Na prática, o concessionário só pode cortar árvores previamente autorizadas pelo plano de manejo, em volume calculado para garantir que a floresta se mantenha produtiva no próximo ciclo. Toda a cadeia é rastreada, da árvore ao produto final, por meio de sistemas como o DOF (Documento de Origem Florestal) e o Sinaflor. Se houver desmatamento ilegal ou descumprimento de cláusulas, o contrato pode ser rescindido e a empresa excluída do programa.
O modelo é gerenciado pelo Serviço Florestal Brasileiro (SFB), vinculado ao Ministério do Meio Ambiente, que conduz os editais, fiscaliza a execução e audita os resultados. As concessões são justamente uma das apostas do governo para demonstrar que é possível gerar renda na Amazônia sem abrir novas áreas para pasto ou lavoura.
Impacto direto para a região e o país
A entrada em operação das três UMFs tende a produzir efeitos concretos já nos primeiros meses. Entre os mais esperados estão:
- Geração de emprego local: o manejo florestal é intensivo em mão de obra qualificada para inventário, abate técnico, arraste de toras e operação de serrarias móveis.
- Pressão reduzida sobre a floresta ilegal: ao criar oferta legal de madeira com origem rastreável, o leilão tende a desidratar parte do mercado clandestino que alimenta o desmatamento em Canutama e municípios vizinhos.
- Arrecadação pública de longo prazo: além dos R$ 19 milhões de outorga fixa, a concessão prevê recolhimento de royalties variáveis proporcionais à produção.
- Sinal regulatório para investidores: cada leilão bem-sucedido em uma Flona amplia a confiança do mercado no Brasil como destino para capital estrangeiro e fundos voltados a uso sustentável da floresta.

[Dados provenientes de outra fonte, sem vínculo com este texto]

(* ===== verification/TaskSupervisor.v ===== *)
(** * TaskSupervisor: task execution under the state machine
    (kernel/src/task_supervisor.rs)

    The supervisor owns a [TaskState] and drives it through one
    [execute_task] of the kernel. Its state is passed beside the kernel's. *)
From S2P Require Import Prelude RustStr Contracts Errors Policy AuditSinks Plane Kernel.

(** * The task life cycle (contracts/src/task_state.rs) *)
(** * Dispatch failures (contracts/src/fault.rs) *)
#[export] Instance display_Fault : Display Fault := λ f,
  match f with
  | Panic message => "panic: " +:+ message
  | CapabilityViolation token_id capability =>
      "capability violation: token " +:+ token_id +:+ " missing " +:+ debug capability
  | TokenExpired token_id expires_at =>
      "token " +:+ token_id +:+ " expired at " +:+ display expires_at
  | ProtocolViolation detail => "protocol violation: " +:+ detail
  | PolicyDenied reason => "policy denied: " +:+ reason
  end.

(** [Fault::from_policy_error] *)
Definition Fault_from_policy_error (err : PolicyError) : Fault :=
  match err with
  | ExpiredToken token_id expires_at => TokenExpired token_id expires_at
  | MissingCapability token_id capability => CapabilityViolation token_id capability
  | RevokedToken token_id => PolicyDenied ("token " +:+ token_id +:+ " revoked")
  | PackMismatch token_pack_id runtime_pack_id =>
      PolicyDenied ("pack mismatch: token=" +:+ token_pack_id +:+ " runtime=" +:+ runtime_pack_id)
  | ExtensionDenied extension reason =>
      PolicyDenied ("extension " +:+ extension +:+ ": " +:+ reason)
  | ToolCallDenied tool_name reason => PolicyDenied ("tool " +:+ tool_name +:+ ": " +:+ reason)
  end.

(** [Fault::from_kernel_error] *)
Definition Fault_from_kernel_error (err : KernelError) : Fault :=
  match err with
  | KernelError_Policy policy_err => Fault_from_policy_error policy_err
  | PackCapabilityBoundary pack_id capability =>
      CapabilityViolation ("pack:" +:+ pack_id) capability
  | PackNotFound _ | DuplicatePack _ | ConnectorNotAllowed _ _ | KernelError_Pack _
  | KernelError_Harness _ | KernelError_Connector _ | KernelError_RuntimePlane _
  | KernelError_ToolPlane _ | KernelError_MemoryPlane _ | KernelError_Integration _
  | KernelError_Audit _ => Panic (display err)
  end.

(** The faults a caller may recover from by asking for another token or
    another policy: exactly the ones policy and pack boundaries raise. *)
Definition is_authorization_error (err : KernelError) : bool :=
  match err with KernelError_Policy _ | PackCapabilityBoundary _ _ => true | _ => false end.

Definition is_panic (f : Fault) : bool := match f with Panic _ => true | _ => false end.

(** No authorization failure is reported as a panic, and every other kernel
    error is; a kernel error never becomes a protocol violation. *)
Lemma from_kernel_error_class err :
  is_panic (Fault_from_kernel_error err) = negb (is_authorization_error err) ∧
  ∀ d, Fault_from_kernel_error err ≠ ProtocolViolation d.
Proof. by destruct err as [| | | | |[]| | | | | | |]. Qed.

(** * The states *)
Inductive TaskState :=
| Runnable (intent : TaskIntent)
| InSend (task_id : string)
| InReply (task_id : string)
| Completed (outcome : HarnessOutcome)
| Faulted (fault : Fault).

(** [TaskState::task_id] *)
Definition TaskState_task_id (s : TaskState) : option string :=
  match s with
  | Runnable intent => Some (ti_task_id intent)
  | InSend task_id | InReply task_id => Some task_id
  | Completed _ | Faulted _ => None
  end.

(** [TaskState::is_terminal] *)
Definition TaskState_is_terminal (s : TaskState) : bool :=
  match s with Completed _ | Faulted _ => true | _ => false end.

Section transitions.
  (** The derived [Debug] of a state, which error messages quote. *)
  Context `{!Debug TaskState}.

Definition TaskState_transition_to_in_send (s : TaskState) : result string TaskState :=
  match s with
  | Runnable intent => Ok (InSend (ti_task_id intent))
  | other => Err ("invalid transition: cannot move to InSend from " +:+ debug other)
  end.

Definition TaskState_transition_to_in_reply (s : TaskState) : result string TaskState :=
  match s with
  | InSend task_id => Ok (InReply task_id)
  | other => Err ("invalid transition: cannot move to InReply from " +:+ debug other)
  end.

Definition TaskState_transition_to_completed (s : TaskState) (outcome : HarnessOutcome) :
    result string TaskState :=
  match s with
  | InReply _ => Ok (Completed outcome)
  | other => Err ("invalid transition: cannot move to Completed from " +:+ debug other)
  end.

Definition TaskState_transition_to_faulted (s : TaskState) (fault : Fault) : TaskState :=
  if TaskState_is_terminal s then s else Faulted fault.

(** ** The documented life cycle

    [Runnable -> InSend -> InReply -> Completed], and any non-terminal state
    may fault. *)
Inductive documented : TaskState → TaskState → Prop :=
| doc_send i : documented (Runnable i) (InSend (ti_task_id i))
| doc_reply id : documented (InSend id) (InReply id)
| doc_complete id o : documented (InReply id) (Completed o)
| doc_fault s f : TaskState_is_terminal s = false → documented s (Faulted f).

(** One call of a transition method, and the state that replaces the old one
    when the call succeeds. *)
Inductive transition_call :=
| CallInSend | CallInReply | CallCompleted (o : HarnessOutcome) | CallFaulted (f : Fault).

Definition run_transition (c : transition_call) (s : TaskState) : result string TaskState :=
  match c with
  | CallInSend => TaskState_transition_to_in_send s
  | CallInReply => TaskState_transition_to_in_reply s
  | CallCompleted o => TaskState_transition_to_completed s o
  | CallFaulted f => Ok (TaskState_transition_to_faulted s f)
  end.

Lemma run_transition_documented c s s' :
  run_transition c s = Ok s' → documented s s' ∨ (s' = s ∧ TaskState_is_terminal s = true).
Proof.
  destruct c as [| |o|f]; destruct s; simpl; intros H; simplify_eq;
    eauto using documented; left; by constructor.
Qed.

Lemma documented_run_transition s s' : documented s s' → ∃ c, run_transition c s = Ok s'.
Proof.
  intros []; [by exists CallInSend|by exists CallInReply|by eexists (CallCompleted _)|].
  exists (CallFaulted f). simpl. unfold TaskState_transition_to_faulted.
  match goal with H : _ = false |- _ => by rewrite H end.
Qed.

(** The task id survives until the task ends. *)
Lemma documented_task_id s s' : documented s s' →
  TaskState_is_terminal s' = false → TaskState_task_id s' = TaskState_task_id s.
Proof. by intros []. Qed.

(** How many transitions are left at most. *)
Definition remaining (s : TaskState) : nat :=
  match s with Runnable _ => 3 | InSend _ => 2 | InReply _ => 1 | _ => 0 end.

Lemma documented_remaining s s' : documented s s' → remaining s' < remaining s.
Proof. intros [| | |[]]; simpl in *; try done; lia. Qed.

Lemma documented_terminal s s' : documented s s' → TaskState_is_terminal s = false.
Proof. by intros []. Qed.
End transitions.

(** * Task supervision (kernel/src/task_supervisor.rs) *)
Section supervisor.
  Context {W P : Type} `{PE : !PolicyEngine P} `{SV : !Semver} `{DT : !Debug TaskState}.
  Implicit Types (k : LoongClawKernel W P) (w : W).

Record TaskSupervisor := mkTaskSupervisor { sup_state : TaskState }.

Definition TaskSupervisor_new (intent : TaskIntent) : TaskSupervisor :=
  {| sup_state := Runnable intent |}.

Definition TaskSupervisor_is_runnable (sup : TaskSupervisor) : bool :=
  match sup_state sup with Runnable _ => true | _ => false end.

(** The state of a supervised run: the supervisor, the kernel and the
    environment. *)
Abbreviation SupState := (TaskSupervisor * (LoongClawKernel W P * W))%type.

(** [self.state = taken.transition(..).map_err(ProtocolViolation)?] *)
Definition guarded (transition : TaskState → result string TaskState) : ST SupState Fault unit :=
  λ '(sup, s),
  match transition (sup_state sup) with
  | Ok state => (Ok (), ({| sup_state := state |}, s))
  | Err detail => (Err (ProtocolViolation detail), (sup, s))
  end.

(** [match kernel.execute_task(..).await { .. }] and the final transition. *)
Definition finish (pack_id : string) (token : CapabilityToken) (intent : TaskIntent) :
    ST SupState Fault KernelDispatch := λ '(sup, s),
  match execute_task pack_id token intent s with
  | (Ok dispatch, s) =>
      (guarded (λ state, TaskState_transition_to_completed state (kd_outcome dispatch)) ≫= λ _,
       mret dispatch) (sup, s)
  | (Err kernel_err, s) =>
      let fault := Fault_from_kernel_error kernel_err in
      (Err fault, ({| sup_state := TaskState_transition_to_faulted (sup_state sup) fault |}, s))
  end.

(** [TaskSupervisor::execute] *)
Definition TaskSupervisor_execute (pack_id : string) (token : CapabilityToken) :
    ST SupState Fault KernelDispatch := λ '(sup, s),
  match sup_state sup with
  | Runnable intent =>
      (guarded TaskState_transition_to_in_send ≫= λ _,
       guarded TaskState_transition_to_in_reply ≫= λ _,
       finish pack_id token intent) (sup, s)
  | _ => (Err (ProtocolViolation "task is not in Runnable state"), (sup, s))
  end.

(** The supervisor's answer is the kernel's, and its final state records it. *)
Definition supervised (r : result KernelError KernelDispatch) :
    result Fault KernelDispatch * TaskSupervisor :=
  match r with
  | Ok d => (Ok d, {| sup_state := Completed (kd_outcome d) |})
  | Err e => (Err (Fault_from_kernel_error e), {| sup_state := Faulted (Fault_from_kernel_error e) |})
  end.

Lemma supervisor_runnable intent pack_id token s :
  TaskSupervisor_execute pack_id token (TaskSupervisor_new intent, s) =
  (let '(r, s') := execute_task pack_id token intent s in
   ((supervised r).1, ((supervised r).2, s'))).
Proof.
  unfold TaskSupervisor_execute. simpl. rewrite !st_bind_run. simpl.
  rewrite st_bind_run. simpl. by destruct (execute_task pack_id token intent s) as [[d|e] s'].
Qed.

Lemma supervisor_not_runnable sup pack_id token s :
  TaskSupervisor_is_runnable sup = false →
  TaskSupervisor_execute pack_id token (sup, s) =
  (Err (ProtocolViolation "task is not in Runnable state"), (sup, s)).
Proof. destruct sup as [[]]; done. Qed.

(** [attempts] calls in a row, with any tokens and packs; the answers in
    order. *)
Fixpoint attempts (calls : list (string * CapabilityToken)) (st : SupState) :
    list (result Fault KernelDispatch) * SupState :=
  match calls with
  | [] => ([], st)
  | (pack_id, token) :: calls =>
      let '(r, st) := TaskSupervisor_execute pack_id token st in
      let '(rs, st) := attempts calls st in (r :: rs, st)
  end.

Lemma attempts_not_runnable calls sup s :
  TaskSupervisor_is_runnable sup = false →
  attempts calls (sup, s) =
  (replicate (length calls) (Err (ProtocolViolation "task is not in Runnable state")), (sup, s)).
Proof.
  intros Hn. induction calls as [|[pack_id token] calls IH]; [done|]. cbn [attempts].
  by rewrite supervisor_not_runnable, IH.
Qed.

(** A supervised task reaches the kernel exactly once. The first attempt
    runs [execute_task] and ends in [Completed] with the kernel's outcome or
    in [Faulted] with the translated error; every later attempt, whatever its
    token, is a protocol violation that touches neither kernel nor task. *)
Theorem supervised_task_runs_at_most_once intent pack_id token calls s :
  attempts ((pack_id, token) :: calls) (TaskSupervisor_new intent, s) =
  (let '(r, s') := execute_task pack_id token intent s in
   ((supervised r).1 ::
      replicate (length calls) (Err (ProtocolViolation "task is not in Runnable state")),
    ((supervised r).2, s'))).
Proof.
  cbn [attempts]. rewrite supervisor_runnable.
  destruct (execute_task pack_id token intent s) as [r s'].
  rewrite attempts_not_runnable by (by destruct r). done.
Qed.

(** ** Transition methods in any order *)

(** A sequence of transition calls; a rejected call leaves the state as it
    was. *)
Fixpoint run_transitions (calls : list transition_call) (st : TaskState) : TaskState :=
  match calls with
  | [] => st
  | c :: calls =>
      run_transitions calls (match run_transition c st with Ok st' => st' | Err _ => st end)
  end.

(** Whatever transition methods are called, in any order, the state moves
    only along the documented life cycle, at most three times, and a terminal
    state never changes again. *)
Theorem transitions_follow_lifecycle calls st :
  ∃ n, n ≤ remaining st ∧ nsteps documented n st (run_transitions calls st).
Proof.
  revert st. induction calls as [|c calls IH]; intros st; simpl.
  - exists 0. split; [lia|constructor].
  - destruct (run_transition c st) as [st'|e] eqn:Hc; [|apply IH].
    destruct (run_transition_documented _ _ _ Hc) as [Hd|[-> _]]; [|apply IH].
    destruct (IH st') as (n & Hn & Hs). exists (S n).
    pose proof (documented_remaining _ _ Hd). split; [lia|by econstructor].
Qed.
End supervisor.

Para o consumidor brasileiro, o efeito mais visível será indireto, mas relevante: madeiras certificadas tendem a entrar no mercado com maior oferta, especialmente espécies amazônicas usadas na construção civil e na fabricação de móveis de alto padrão, ainda que a preços compatíveis com a rastreabilidade exigida.
Próximos passos e o que acompanhar
Com o leilão concluído na B3, as próximas etapas envolvem a assinatura dos contratos, a apresentação dos planos de manejo detalhados, a aprovação pelo órgão ambiental competente e o início efetivo das operações. Antes do primeiro corte, as empresas precisam passar por vistorias técnicas e licenças operacionais específicas.
Vale acompanhar de perto três indicadores nos próximos meses:
- Publicação dos contratos e planos de manejo no Diário Oficial e no portal do SFB.
- Contratação de pessoal e início das atividades de campo.
- Resultados dos primeiros inventários florestais pós-concessão.
Esses três movimentos dirão se o leilão de Balata-Tufari será lembrado como mais um capítulo burocrático ou como um divisor de águas na relação entre economia e floresta na Amazônia.
Perguntas frequentes
O que é a Floresta Nacional de Balata-Tufari?
É uma unidade de conservação de uso sustentável localizada no município de Canutama, no sul do Amazonas. A categoria permite a exploração racional de recursos naturais sob regras estritas de manejo, conciliando conservação e geração de renda.
Qual foi a área total concedida no leilão?
Foram concedidos 266,9 mil hectares de floresta nativa, divididos em três unidades de manejo florestal (UMFs) independentes.
Por quanto tempo as empresas vão administrar a área?
O contrato tem duração de 35 anos, prazo considerado compatível com o ciclo de maturação das árvores amazônicas exploradas sob manejo.
Quem venceu o leilão?
A B2 Comércio e Exportação de Madeiras Ltda. ficou com as UMFs I e III, e a Madeirantes Serviços, Indústria e Comércio de Madeira Ltda. venceu a UMF II. Juntas, as outorgas fixas somaram cerca de R$ 19 milhões.
Quanto será investido nas unidades de manejo?
A previsão total de investimentos ao longo dos 35 anos gira em torno de R$ 2 bilhões, sendo mais de R$ 300 milhões em infraestrutura e aproximadamente R$ 1,78 bilhão em operações de manejo florestal.